(YOUR INSTRUCTIONS) Please write each record out again word for word.

(GIVEN ENTRIES)
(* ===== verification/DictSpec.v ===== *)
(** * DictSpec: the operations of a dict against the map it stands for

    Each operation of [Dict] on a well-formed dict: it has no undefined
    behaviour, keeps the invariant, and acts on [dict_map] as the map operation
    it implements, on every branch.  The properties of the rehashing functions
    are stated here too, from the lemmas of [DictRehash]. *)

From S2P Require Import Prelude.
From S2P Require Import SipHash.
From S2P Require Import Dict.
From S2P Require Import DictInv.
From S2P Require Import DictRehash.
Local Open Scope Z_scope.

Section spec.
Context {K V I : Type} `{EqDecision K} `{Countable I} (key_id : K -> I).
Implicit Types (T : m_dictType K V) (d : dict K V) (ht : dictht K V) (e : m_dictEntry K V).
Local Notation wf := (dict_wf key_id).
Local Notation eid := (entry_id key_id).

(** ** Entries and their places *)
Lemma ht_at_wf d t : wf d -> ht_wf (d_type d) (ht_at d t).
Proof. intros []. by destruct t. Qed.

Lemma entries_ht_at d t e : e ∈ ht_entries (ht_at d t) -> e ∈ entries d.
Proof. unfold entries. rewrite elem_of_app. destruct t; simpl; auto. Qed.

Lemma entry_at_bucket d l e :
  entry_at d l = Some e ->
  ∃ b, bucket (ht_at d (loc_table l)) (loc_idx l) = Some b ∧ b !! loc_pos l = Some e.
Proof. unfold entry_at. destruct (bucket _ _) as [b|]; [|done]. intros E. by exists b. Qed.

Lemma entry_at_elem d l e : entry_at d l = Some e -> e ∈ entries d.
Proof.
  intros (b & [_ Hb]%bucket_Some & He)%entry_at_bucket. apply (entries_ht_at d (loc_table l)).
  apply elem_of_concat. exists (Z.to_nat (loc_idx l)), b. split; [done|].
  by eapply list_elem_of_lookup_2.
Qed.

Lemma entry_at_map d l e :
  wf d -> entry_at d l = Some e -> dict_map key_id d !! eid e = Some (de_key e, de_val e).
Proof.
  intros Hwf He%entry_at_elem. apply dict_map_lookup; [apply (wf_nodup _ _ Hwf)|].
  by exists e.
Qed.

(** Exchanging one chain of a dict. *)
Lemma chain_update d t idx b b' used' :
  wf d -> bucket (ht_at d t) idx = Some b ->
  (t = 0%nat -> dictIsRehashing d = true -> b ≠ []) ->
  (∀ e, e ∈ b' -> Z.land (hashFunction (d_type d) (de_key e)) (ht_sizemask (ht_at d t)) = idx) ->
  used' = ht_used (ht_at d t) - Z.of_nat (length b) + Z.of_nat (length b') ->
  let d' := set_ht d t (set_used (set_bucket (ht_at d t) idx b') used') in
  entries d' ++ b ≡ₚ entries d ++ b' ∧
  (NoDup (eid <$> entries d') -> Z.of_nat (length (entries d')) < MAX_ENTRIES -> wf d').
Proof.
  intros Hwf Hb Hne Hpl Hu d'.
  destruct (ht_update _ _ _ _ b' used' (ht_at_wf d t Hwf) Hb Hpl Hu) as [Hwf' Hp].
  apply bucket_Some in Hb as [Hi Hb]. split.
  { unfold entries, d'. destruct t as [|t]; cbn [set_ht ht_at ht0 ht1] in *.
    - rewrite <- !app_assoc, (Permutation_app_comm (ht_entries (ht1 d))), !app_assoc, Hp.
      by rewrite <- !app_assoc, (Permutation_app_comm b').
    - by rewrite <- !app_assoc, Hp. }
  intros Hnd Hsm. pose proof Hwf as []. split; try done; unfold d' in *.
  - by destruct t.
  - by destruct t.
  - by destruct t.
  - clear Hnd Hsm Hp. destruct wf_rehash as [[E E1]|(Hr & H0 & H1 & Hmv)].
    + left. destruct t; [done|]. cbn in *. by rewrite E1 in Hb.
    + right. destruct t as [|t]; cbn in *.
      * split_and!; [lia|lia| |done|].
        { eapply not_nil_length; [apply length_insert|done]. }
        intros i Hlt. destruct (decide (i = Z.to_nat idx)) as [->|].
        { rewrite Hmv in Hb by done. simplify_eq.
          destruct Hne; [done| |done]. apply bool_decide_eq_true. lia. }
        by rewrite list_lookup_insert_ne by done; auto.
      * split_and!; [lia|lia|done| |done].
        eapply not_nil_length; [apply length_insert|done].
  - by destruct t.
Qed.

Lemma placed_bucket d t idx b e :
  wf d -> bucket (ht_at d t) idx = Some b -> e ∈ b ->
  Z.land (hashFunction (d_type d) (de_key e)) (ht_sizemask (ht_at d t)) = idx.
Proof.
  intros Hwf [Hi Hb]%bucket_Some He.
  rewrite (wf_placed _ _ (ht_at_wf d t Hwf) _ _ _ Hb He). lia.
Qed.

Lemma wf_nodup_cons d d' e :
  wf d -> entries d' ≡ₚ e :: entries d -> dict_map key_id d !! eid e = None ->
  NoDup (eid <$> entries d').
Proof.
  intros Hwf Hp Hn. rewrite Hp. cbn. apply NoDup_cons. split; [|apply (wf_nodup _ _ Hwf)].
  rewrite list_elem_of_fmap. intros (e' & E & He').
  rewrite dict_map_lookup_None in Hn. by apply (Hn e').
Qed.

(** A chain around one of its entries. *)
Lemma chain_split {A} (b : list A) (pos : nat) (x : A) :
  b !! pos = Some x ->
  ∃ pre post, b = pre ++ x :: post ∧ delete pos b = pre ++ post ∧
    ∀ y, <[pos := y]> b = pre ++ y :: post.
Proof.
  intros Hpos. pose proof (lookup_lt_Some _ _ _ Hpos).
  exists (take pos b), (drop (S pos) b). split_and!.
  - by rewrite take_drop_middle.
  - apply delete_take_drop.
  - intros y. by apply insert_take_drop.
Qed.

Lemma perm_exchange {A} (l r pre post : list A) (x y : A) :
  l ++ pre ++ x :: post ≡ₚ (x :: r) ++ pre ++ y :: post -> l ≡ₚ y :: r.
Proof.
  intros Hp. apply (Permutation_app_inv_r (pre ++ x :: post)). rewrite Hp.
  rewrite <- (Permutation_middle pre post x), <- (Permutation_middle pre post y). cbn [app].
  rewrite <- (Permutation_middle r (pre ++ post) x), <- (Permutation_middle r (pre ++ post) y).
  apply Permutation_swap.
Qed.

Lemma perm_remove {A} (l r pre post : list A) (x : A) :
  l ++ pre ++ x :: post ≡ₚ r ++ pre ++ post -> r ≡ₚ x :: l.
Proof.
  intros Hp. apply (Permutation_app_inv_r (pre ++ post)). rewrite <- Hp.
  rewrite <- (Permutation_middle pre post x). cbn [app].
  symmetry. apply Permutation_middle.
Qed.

(ANSWER SECTION)
(* ===== verification/DictSpec.v ===== *)
(** * DictSpec: the operations of a dict against the map it stands for

    Each operation of [Dict] on a well-formed dict: it has no undefined
    behaviour, keeps the invariant, and acts on [dict_map] as the map operation
    it implements, on every branch.  The properties of the rehashing functions
    are stated here too, from the lemmas of [DictRehash]. *)

From S2P Require Import Prelude.
From S2P Require Import SipHash.
From S2P Require Import Dict.
From S2P Require Import DictInv.
From S2P Require Import DictRehash.
Local Open Scope Z_scope.

Section spec.
Context {K V I : Type} `{EqDecision K} `{Countable I} (key_id : K -> I).
Implicit Types (T : m_dictType K V) (d : dict K V) (ht : dictht K V) (e : m_dictEntry K V).
Local Notation wf := (dict_wf key_id).
Local Notation eid := (entry_id key_id).

(** ** Entries and their places *)
Lemma ht_at_wf d t : wf d -> ht_wf (d_type d) (ht_at d t).
Proof. intros []. by destruct t. Qed.

Lemma entries_ht_at d t e : e ∈ ht_entries (ht_at d t) -> e ∈ entries d.
Proof. unfold entries. rewrite elem_of_app. destruct t; simpl; auto. Qed.

Lemma entry_at_bucket d l e :
  entry_at d l = Some e ->
  ∃ b, bucket (ht_at d (loc_table l)) (loc_idx l) = Some b ∧ b !! loc_pos l = Some e.
Proof. unfold entry_at. destruct (bucket _ _) as [b|]; [|done]. intros E. by exists b. Qed.

Lemma entry_at_elem d l e : entry_at d l = Some e -> e ∈ entries d.
Proof.
  intros (b & [_ Hb]%bucket_Some & He)%entry_at_bucket. apply (entries_ht_at d (loc_table l)).
  apply elem_of_concat. exists (Z.to_nat (loc_idx l)), b. split; [done|].
  by eapply list_elem_of_lookup_2.
Qed.

Lemma entry_at_map d l e :
  wf d -> entry_at d l = Some e -> dict_map key_id d !! eid e = Some (de_key e, de_val e).
Proof.
  intros Hwf He%entry_at_elem. apply dict_map_lookup; [apply (wf_nodup _ _ Hwf)|].
  by exists e.
Qed.

(** Exchanging one chain of a dict. *)
Lemma chain_update d t idx b b' used' :
  wf d -> bucket (ht_at d t) idx = Some b ->
  (t = 0%nat -> dictIsRehashing d = true -> b ≠ []) ->
  (∀ e, e ∈ b' -> Z.land (hashFunction (d_type d) (de_key e)) (ht_sizemask (ht_at d t)) = idx) ->
  used' = ht_used (ht_at d t) - Z.of_nat (length b) + Z.of_nat (length b') ->
  let d' := set_ht d t (set_used (set_bucket (ht_at d t) idx b') used') in
  entries d' ++ b ≡ₚ entries d ++ b' ∧
  (NoDup (eid <$> entries d') -> Z.of_nat (length (entries d')) < MAX_ENTRIES -> wf d').
Proof.
  intros Hwf Hb Hne Hpl Hu d'.
  destruct (ht_update _ _ _ _ b' used' (ht_at_wf d t Hwf) Hb Hpl Hu) as [Hwf' Hp].
  apply bucket_Some in Hb as [Hi Hb]. split.
  { unfold entries, d'. destruct t as [|t]; cbn [set_ht ht_at ht0 ht1] in *.
    - rewrite <- !app_assoc, (Permutation_app_comm (ht_entries (ht1 d))), !app_assoc, Hp.
      by rewrite <- !app_assoc, (Permutation_app_comm b').
    - by rewrite <- !app_assoc, Hp. }
  intros Hnd Hsm. pose proof Hwf as []. split; try done; unfold d' in *.
  - by destruct t.
  - by destruct t.
  - by destruct t.
  - clear Hnd Hsm Hp. destruct wf_rehash as [[E E1]|(Hr & H0 & H1 & Hmv)].
    + left. destruct t; [done|]. cbn in *. by rewrite E1 in Hb.
    + right. destruct t as [|t]; cbn in *.
      * split_and!; [lia|lia| |done|].
        { eapply not_nil_length; [apply length_insert|done]. }
        intros i Hlt. destruct (decide (i = Z.to_nat idx)) as [->|].
        { rewrite Hmv in Hb by done. simplify_eq.
          destruct Hne; [done| |done]. apply bool_decide_eq_true. lia. }
        by rewrite list_lookup_insert_ne by done; auto.
      * split_and!; [lia|lia|done| |done].
        eapply not_nil_length; [apply length_insert|done].
  - by destruct t.
Qed.

Lemma placed_bucket d t idx b e :
  wf d -> bucket (ht_at d t) idx = Some b -> e ∈ b ->
  Z.land (hashFunction (d_type d) (de_key e)) (ht_sizemask (ht_at d t)) = idx.
Proof.
  intros Hwf [Hi Hb]%bucket_Some He.
  rewrite (wf_placed _ _ (ht_at_wf d t Hwf) _ _ _ Hb He). lia.
Qed.

Lemma wf_nodup_cons d d' e :
  wf d -> entries d' ≡ₚ e :: entries d -> dict_map key_id d !! eid e = None ->
  NoDup (eid <$> entries d').
Proof.
  intros Hwf Hp Hn. rewrite Hp. cbn. apply NoDup_cons. split; [|apply (wf_nodup _ _ Hwf)].
  rewrite list_elem_of_fmap. intros (e' & E & He').
  rewrite dict_map_lookup_None in Hn. by apply (Hn e').
Qed.

(** A chain around one of its entries. *)
Lemma chain_split {A} (b : list A) (pos : nat) (x : A) :
  b !! pos = Some x ->
  ∃ pre post, b = pre ++ x :: post ∧ delete pos b = pre ++ post ∧
    ∀ y, <[pos := y]> b = pre ++ y :: post.
Proof.
  intros Hpos. pose proof (lookup_lt_Some _ _ _ Hpos).
  exists (take pos b), (drop (S pos) b). split_and!.
  - by rewrite take_drop_middle.
  - apply delete_take_drop.
  - intros y. by apply insert_take_drop.
Qed.

Lemma perm_exchange {A} (l r pre post : list A) (x y : A) :
  l ++ pre ++ x :: post ≡ₚ (x :: r) ++ pre ++ y :: post -> l ≡ₚ y :: r.
Proof.
  intros Hp. apply (Permutation_app_inv_r (pre ++ x :: post)). rewrite Hp.
  rewrite <- (Permutation_middle pre post x), <- (Permutation_middle pre post y). cbn [app].
  rewrite <- (Permutation_middle r (pre ++ post) x), <- (Permutation_middle r (pre ++ post) y).
  apply Permutation_swap.
Qed.

Lemma perm_remove {A} (l r pre post : list A) (x : A) :
  l ++ pre ++ x :: post ≡ₚ r ++ pre ++ post -> r ≡ₚ x :: l.
Proof.
  intros Hp. apply (Permutation_app_inv_r (pre ++ post)). rewrite <- Hp.
  rewrite <- (Permutation_middle pre post x). cbn [app].
  symmetry. apply Permutation_middle.
Qed.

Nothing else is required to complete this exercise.